## Prompt
Determine how many lines of the data below contain "replicate", then give only that number.

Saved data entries
--------
Definition AesMemPlainTile (kk : AES_KEY) (L n_tiles off : nat) (src : list block) : list block :=
  aes_tiles vaes512 aarch64 L n_tiles src kk.
Definition AesMemXorInputTile (kk : AES_KEY) (L n_tiles off : nat) (src : list block) : list block :=
  aes_tiles_xor_input vaes512 aarch64 L n_tiles src kk.
(** With both counts fixed when compiled, and with both at run time. *)
Definition ParaEnc_impl : nat → list AES_KEY → list block → list block := ParaEnc_mem_tiles AesMemPlainTile.
Definition ParaEncXorInput_impl : nat → list AES_KEY → list block → list block := ParaEnc_mem_tiles AesMemXorInputTile.
Definition ParaEnc_runtime_impl (src : list block) (keys : list AES_KEY) (n : nat) : list block :=
  ParaEnc_mem_tiles_runtime AesMemPlainTile keys src n.
Definition ParaEncXorInput_runtime_impl (src : list block) (keys : list AES_KEY) (n : nat) : list block :=
  ParaEnc_mem_tiles_runtime AesMemXorInputTile keys src n.
(** The two forms of [AES_ecb_encrypt_blks]. *)
Definition AES_ecb_encrypt_blks_N (N_ : nat) (blks : list block) (key : AES_KEY) : list block := ParaEnc_impl N_ [key] blks.
Definition AES_ecb_encrypt_blks (blks : list block) (nblks : nat) (key : AES_KEY) : list block :=
  ParaEnc_runtime_impl blks [key] nblks.

Lemma plain_tile_ok kk L n off src : (n * L ≤ length src)%nat →
  AesMemPlainTile kk L n off src = tile (λ _, aes_block kk) off (take (n * L) src).
Proof. apply plain_tile. Qed.
Lemma xor_input_tile_ok kk L n off src : (n * L ≤ length src)%nat →
  AesMemXorInputTile kk L n off src = tile (λ _ x, N.lxor (aes_block kk x) x) off (take (n * L) src).
Proof. apply xor_input_tile. Qed.
Lemma ParaEnc_impl_ok n keys src : (length keys * n ≤ length src)%nat →
  ParaEnc_impl n keys src = flatten ((λ k, aes_block (key_at keys k) <$> take n (drop (k * n) src)) <$> seq 0 (length keys)).
Proof.
  intros Hn. unfold ParaEnc_impl. rewrite (ParaEnc_mem_tiles_ok _ (λ kk _, aes_block kk)) by (done || apply plain_tile_ok).
  f_equal. apply list_fmap_ext. intros k ? _. symmetry. apply tile_const.
Qed.
Lemma ParaEncXorInput_impl_ok n keys src : (length keys * n ≤ length src)%nat →
  ParaEncXorInput_impl n keys src =
    flatten ((λ k, (λ x, N.lxor (aes_block (key_at keys k) x) x) <$> take n (drop (k * n) src)) <$> seq 0 (length keys)).
Proof.
  intros Hn. unfold ParaEncXorInput_impl.
  rewrite (ParaEnc_mem_tiles_ok _ (λ kk _ x, N.lxor (aes_block kk x) x)) by (done || apply xor_input_tile_ok).
  f_equal. apply list_fmap_ext. intros k ? _. symmetry. apply tile_const.
Qed.
Lemma ParaEnc_runtime_ok n keys src : (length keys * n ≤ length src)%nat →
  ParaEnc_runtime_impl src keys n = flatten ((λ k, aes_block (key_at keys k) <$> take n (drop (k * n) src)) <$> seq 0 (length keys)).
Proof. apply (ParaEnc_mem_tiles_runtime_ok _ (λ kk _, aes_block kk) plain_tile_ok aes_block). done. Qed.
Lemma ParaEncXorInput_runtime_ok n keys src : (length keys * n ≤ length src)%nat →
  ParaEncXorInput_runtime_impl src keys n =
    flatten ((λ k, (λ x, N.lxor (aes_block (key_at keys k) x) x) <$> take n (drop (k * n) src)) <$> seq 0 (length keys)).
Proof. apply (ParaEnc_mem_tiles_runtime_ok _ (λ kk _ x, N.lxor (aes_block kk x) x) xor_input_tile_ok (λ kk x, N.lxor (aes_block kk x) x)). done. Qed.
End para.

(** ** Properties *)

(** C17: AES with vector instructions.  Scheduling a batch of keys gives each key
    the schedule of FIPS-197: under it the instruction sequence of a tile maps
    every block to its encryption under that key.  On every build, x86 with any of the
    VAES widths or aarch64 with the NEON rounds, the tile
    kernels (plain, with the input xored back, through [sigma], and the two
    tweaked ones) compute on any number of tiles of 1, 2 or 4 blocks, also when
    four tiles go through the rounds in step, exactly the per-block functions the
    hash constructions of [Crh] are stated with, and the counter fill is the
    stream of encrypted counter blocks.  Encrypting runs under several keys, with or
    without the input xored back and with the counts known when compiled or not,
    gives every block to its own key. *)
Theorem aes_ni_correct (vaes256 vaes512 aarch64 : bool) (user_key : list block) (keys : list AES_KEY) :
  length keys = length user_key → Forall (λ rd, length rd = 11%nat) keys →
  let ks := AES_opt_key_schedule user_key keys in
  length ks = length user_key ∧
  (∀ i k kk, user_key !! i = Some k → ks !! i = Some kk →
     (∀ x, le_bytes 16 (aes_block kk x) = Fips197.encrypt (le_bytes 16 x) (le_bytes 16 k)) ∧
     TileKernel (λ L n _ src, aes_tiles vaes512 aarch64 L n src kk) (λ _, aes_block kk) ∧
     TileKernel (λ L n _ src, aes_tiles_xor_input vaes512 aarch64 L n src kk) (λ _ x, N.lxor (aes_block kk x) x) ∧
     TileKernel (λ L n _ src, AesMemXorSigmaTile vaes512 aarch64 L n src kk)
       (λ _ x, crh_block (λ _, aes_block kk) 0 (sigma x)) ∧
     (∀ Span tb,
       TileKernel (λ L n off src, AesMemXorInputTweakTile vaes512 aarch64 Span L n off tb src kk)
         (MITCCRH.tweak_block (λ _, aes_block kk) id Span 0 tb) ∧
       TileKernel (λ L n off src, AesMemXorSigmaTweakTile vaes512 aarch64 Span L n off tb src kk)
         (MITCCRH.tweak_block (λ _, aes_block kk) sigma Span 0 tb)) ∧
     (∀ W St counter tweak, aes_ctr_fill_impl vaes256 vaes512 aarch64 W St counter kk tweak =
        ctr_block kk St counter tweak <$> seq 0 W)) ∧
  (∀ src n, (length user_key * n ≤ length src)%nat →
     let runs (f : AES_KEY → block → block) :=
       flatten ((λ k, f (key_at ks k) <$> take n (drop (k * n) src)) <$> seq 0 (length user_key)) in
     ParaEnc_impl vaes256 vaes512 aarch64 n ks src = runs aes_block ∧
     ParaEnc_runtime_impl vaes256 vaes512 aarch64 src ks n = runs aes_block ∧
     ParaEncXorInput_impl vaes256 vaes512 aarch64 n ks src = runs (λ kk x, N.lxor (aes_block kk x) x) ∧
     ParaEncXorInput_runtime_impl vaes256 vaes512 aarch64 src ks n = runs (λ kk x, N.lxor (aes_block kk x) x)).
Proof.
  intros Hl Hf ks. assert (length ks = length user_key) as Hlk.
  { unfold ks. rewrite key_schedule_batch, length_zip_with. lia. }
  split; [done|]. split.
  - intros i k kk Hk Hkk. unfold ks in Hkk. rewrite key_schedule_batch, lookup_zip_with, Hk in Hkk.
    destruct (keys !! i) as [rd|] eqn:Hrd; [|done]. cbn [mbind option_bind] in Hkk. injection Hkk as <-.
    rewrite Forall_lookup in Hf. split; [intros x; by apply aes_block_ok, key_schedule_one, (Hf i)|].
    split; [exact _|]. split; [exact _|]. split; [exact _|]. split; [split; exact _|]. intros. apply ctr_fill_ok.
  - intros src n Hn. rewrite <- Hlk in *. cbv zeta.
    split; [by apply ParaEnc_impl_ok|]. split; [by apply ParaEnc_runtime_ok|].
    split; [by apply ParaEncXorInput_impl_ok|by apply ParaEncXorInput_runtime_ok].
Qed.
Lemma aes_ni_correct_witness :
  let ks := AES_opt_key_schedule [0x0f0e0d0c0b0a09080706050403020100]%N [replicate 11 0%N] in
  le_bytes 16 (aes_block (key_at ks 0) 0xffeeddccbbaa99887766554433221100) =
    [0x69; 0xc4; 0xe0; 0xd8; 0x6a; 0x7b; 0x04; 0x30; 0xd8; 0xcd; 0xb7; 0x80; 0x70; 0xb4; 0xc5; 0x5a]%N ∧
  ParaEnc_runtime_impl false false true [1; 2; 3]%N ks 3 = aes_block (key_at ks 0) <$> [1; 2; 3]%N.
Proof.
  destruct (aes_ni_correct false false true [0x0f0e0d0c0b0a09080706050403020100]%N [replicate 11 0%N]) as (_ & Hk & Hp);
    [reflexivity|by repeat constructor|]. split.
  - destruct (Hk 0%nat _ (key_at (AES_opt_key_schedule [0x0f0e0d0c0b0a09080706050403020100]%N [replicate 11 0%N]) 0)
      eq_refl) as [Hx _]; [vm_compute; reflexivity|]. rewrite Hx. vm_compute. reflexivity.
  - destruct (Hp [1; 2; 3]%N 3%nat) as (_ & -> & _); [simpl; lia|]. generalize (AES_opt_key_schedule
      [0x0f0e0d0c0b0a09080706050403020100]%N [replicate 11 0%N]). reflexivity.
Defined.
--------
## Answer for the task
4